We then performed DNA-PAINT experiments where we employed DNA-functionalized gold nanorods [49] with an ensemble-averaged width of 40 nm and an average LSPR at 700 nm. In the case of nanorods, the one-photon photoluminescence signal is also strongly polarized because it is enhanced by the longitudinal plasmon [50]. Therefore, the particle’s one-photon photoluminescence was subtracted to enable faithful polarimetry of plasmon-enhanced fluorescence signals as shown in Figure 4b. For experimental data from nanorods, we refer to the Supplementary Information. In contrast to the measurements on spheres, and in agreement with the numerical simulations, we now observe that the emission is highly polarized and unidirectional for all events.

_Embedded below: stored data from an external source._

(** ** C3: the debounce *)

Lemma timeout_callback_trace src h t :
  pendingTimeRef h = Some t ->
  let h' := timeout_callback src h in
  attempts h' = attempts h ++ [t] /\
  debounceTimeoutRef h' = debounceTimeoutRef h /\
  pendingTimeRef h' = Some t /\
  enabled h' = enabled h /\
  videoSrc h' = videoSrc h.
Proof.
  intros Hp. unfold timeout_callback. rewrite Hp. cbn zeta.
  destruct (truthy _); [now repeat split|].
  cbn [videoRef set_cacheRef set_attempts].
  destruct (videoRef h); now repeat split.
Qed.

Lemma timer_fires_trace h tm t :
  debounceTimeoutRef h = Some tm ->
  pendingTimeRef h = Some t ->
  attempts (timer_fires h) = attempts h ++ [t] /\
  debounceTimeoutRef (timer_fires h) = None /\
  pendingTimeRef (timer_fires h) = Some t /\
  enabled (timer_fires h) = enabled h /\
  videoSrc (timer_fires h) = videoSrc h.
Proof.
  intros Ht Hp. unfold timer_fires. rewrite Ht.
  apply (timeout_callback_trace (closure_src tm) (set_debounceTimeoutRef None h) t Hp).
Qed.

Lemma generateThumbnail_arms src now time h :
  enabled h = true -> videoSrc h = Some src -> truthy (Some src) = true ->
  armed src now time (generateThumbnail true now time h) /\
  attempts (generateThumbnail true now time h) = attempts h.
Proof.
  intros He Hs Ht. unfold generateThumbnail, armed. rewrite He, Hs, Ht. simpl.
  now repeat split.
Qed.

Lemma advance_early src s t now h :
  armed src s t h -> now < s + DEBOUNCE_DELAY -> advance now h = h.
Proof.
  intros (Hd & _) Hlt. unfold advance. rewrite Hd. simpl.
  destruct (Z.leb_spec (s + DEBOUNCE_DELAY) now); [lia | reflexivity].
Qed.

Lemma advance_due src s t now h :
  armed src s t h -> s + DEBOUNCE_DELAY <= now ->
  attempts (advance now h) = attempts h ++ [t] /\
  debounceTimeoutRef (advance now h) = None /\
  enabled (advance now h) = true /\
  videoSrc (advance now h) = Some src.
Proof.
  intros (Hd & Hp & He & Hs & _) Hle. unfold advance. rewrite Hd. simpl.
  destruct (Z.leb_spec (s + DEBOUNCE_DELAY) now); [|lia].
  destruct (timer_fires_trace h _ t Hd Hp) as (H1 & H2 & _ & H4 & H5).
  rewrite H1, H2, H4, H5. now repeat split.
Qed.

Lemma burst_coalesces src rest : forall s t h,
  armed src s t h ->
  spaced within_window ((s, t) :: rest) ->
  armed src (fst (last_call (s, t) rest)) (snd (last_call (s, t) rest))
        (fold_left (request true) rest h) /\
  attempts (fold_left (request true) rest h) = attempts h.
Proof.
  induction rest as [|[s' t'] r IH]; intros s t h Ha Hsp; [now split|].
  destruct Hsp as [Hw Hsp]. unfold within_window in Hw. simpl in Hw.
  cbn [fold_left last_call].
  assert (Hr : request true h (s', t') = generateThumbnail true s' t' h).
  { unfold request. cbn [fst snd]. now rewrite (advance_early src s t s' h Ha) by lia. }
  rewrite Hr.
  destruct Ha as (_ & _ & He & Hs & Ht).
  destruct (generateThumbnail_arms src s' t' h He Hs Ht) as [Ha' Hat].
  destruct (IH s' t' _ Ha' Hsp) as [H1 H2]. split; [exact H1|]. now rewrite H2.
Qed.

Lemma spaced_calls_fire src rest : forall s t h,
  armed src s t h ->
  spaced beyond_window ((s, t) :: rest) ->
  armed src (fst (last_call (s, t) rest)) (snd (last_call (s, t) rest))
        (fold_left (request true) rest h) /\
  attempts (fold_left (request true) rest h) ++ [snd (last_call (s, t) rest)]
  = attempts h ++ t :: map snd rest.
Proof.
  induction rest as [|[s' t'] r IH]; intros s t h Ha Hsp; [now split|].
  destruct Hsp as [Hw Hsp]. unfold beyond_window in Hw. simpl in Hw.
  cbn [fold_left last_call].
  change (request true h (s', t')) with (generateThumbnail true s' t' (advance s' h)).
  destruct (advance_due src s t s' h Ha) as (Hat & _ & He & Hs); [lia|].
  destruct Ha as (_ & _ & _ & _ & Ht).
  destruct (generateThumbnail_arms src s' t' _ He Hs Ht) as [Ha' Hat'].
  destruct (IH s' t' _ Ha' Hsp) as [H1 H2]. split; [exact H1|].
  rewrite H2, Hat', Hat, <- app_assoc. reflexivity.
Qed.

(** C3. From a state with generation enabled, a source bound and no timeout
    pending, after a non-empty series of calls of [generateThumbnail] and
    once the clock is past the last call by the debounce delay: if every two
    consecutive calls are less than the delay apart, the series has run the
    timeout callback (the capture attempt) exactly once, with the time of
    the last call; if every two consecutive calls are more than the delay
    apart, it has run it once for each call, with the time of that call. *)
Theorem debounce_coalescing
    (h : hook) (first : Z * Q) (rest : list (Z * Q)) (final : Z) :
  enabled h = true ->
  truthy (videoSrc h) = true ->
  debounceTimeoutRef h = None ->
  fst (last_call first rest) + DEBOUNCE_DELAY <= final ->
  (spaced within_window (first :: rest) ->
   attempts (requests true (first :: rest) final h)
   = attempts h ++ [snd (last_call first rest)]) /\
  (spaced beyond_window (first :: rest) ->
   attempts (requests true (first :: rest) final h)
   = attempts h ++ map snd (first :: rest)).
Proof.
  intros He Ht Hd Hfinal. destruct first as [s t].
  destruct (videoSrc h) as [src|] eqn:Hs; [|discriminate].
  unfold requests. cbn [fold_left].
  change (request true h (s, t)) with (generateThumbnail true s t (advance s h)).
  assert (Hadv : advance s h = h) by (unfold advance; now rewrite Hd).
  rewrite Hadv.
  destruct (generateThumbnail_arms src s t h He Hs Ht) as [Ha Hat].
  split; intros Hsp.
  - destruct (burst_coalesces src rest s t _ Ha Hsp) as [Ha' Hat'].
    destruct (advance_due src _ _ final _ Ha' Hfinal) as (H1 & _).
    now rewrite H1, Hat', Hat.
  - destruct (spaced_calls_fire src rest s t _ Ha Hsp) as [Ha' Hat'].
    destruct (advance_due src _ _ final _ Ha' Hfinal) as (H1 & _).
    rewrite H1, Hat', Hat. reflexivity.
Qed.

Lemma debounce_coalescing_witness :
  let h := mount true (Some "a.mp4"%string) true in
  attempts (requests true [(0, 1%Q); (40, 2%Q); (90, 3%Q)] 200 h) = [3%Q] /\
  attempts (requests true [(0, 1%Q); (150, 2%Q); (300, 3%Q)] 500 h) = [1%Q; 2%Q; 3%Q].
Proof.
  intros h. split.
  - apply (proj1 (debounce_coalescing h (0, 1%Q) [(40, 2%Q); (90, 3%Q)] 200
                    eq_refl eq_refl eq_refl ltac:(simpl; unfold DEBOUNCE_DELAY; lia))).
    simpl. unfold within_window, DEBOUNCE_DELAY. lia.
  - apply (proj2 (debounce_coalescing h (0, 1%Q) [(150, 2%Q); (300, 3%Q)] 500
                    eq_refl eq_refl eq_refl ltac:(simpl; unfold DEBOUNCE_DELAY; lia))).
    simpl. unfold beyond_window, DEBOUNCE_DELAY. lia.
Defined.

(** ** The listeners through the life of the hook *)

Lemma handler_effect ev frame h l :
  listeners (handler ev frame h l)
  = filter (fun x => negb (of_capture (l_video l) (l_capture l) x)) (listeners h) /\
  completions (handler ev frame h l) = completions h ++ [l_capture l] /\
  captures (handler ev frame h l) = captures h.
Proof.
  destruct ev; unfold handler, handleSeeked, handleError.
  - destruct (captureThumbnail frame h) as [url|]; [destruct (truthy (Some url))|];
      now repeat split.
  - now repeat split.
Qed.

Lemma handle_handler ev frame h l :
  handle ev frame h l = if attached l h then handler ev frame h l else h.
Proof. reflexivity. Qed.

The extracted angle α apparent represents the orientation of the nanorods relative to the substrate [34], [35], [51]. The scatter plot in Figure 4c depicts the correlation between the DoLP and α apparent for seven distinct nanorods on the same substrate. Each nanorod is represented by a different color, highlighting their unique orientations by the narrow distribution of α apparent.

The general trend shows that DoLP remains high, with an average value above 0.8, which matches the simulations. This suggests that the coupling between the emitters and the plasmonic modes of the nanorods results in polarized emissions. However, there is still a noticeable spread in DoLP values even for the same nanoparticle. This is partly attributed to the limited brightness of some events, as shown in Figure 4d. Here we observe a weak correlation between the event brightness and the DoLP, where higher DoLP is observed for brighter events that likely originate from tip-mediated binding.

For GNR, the SNR has an average of 43 ± 16, corresponding to a relative DoLP error of approximately 3 %. For GNS, the average SNR is 26 ± 11, yielding a relative DoLP error of about 5 % (with the simple approximation σ DoLP/DoLP ≈ 1/SNR). At these SNR levels, the bias in DoLP is minimal, and the dominant contribution to the uncertainty arises from the relative error.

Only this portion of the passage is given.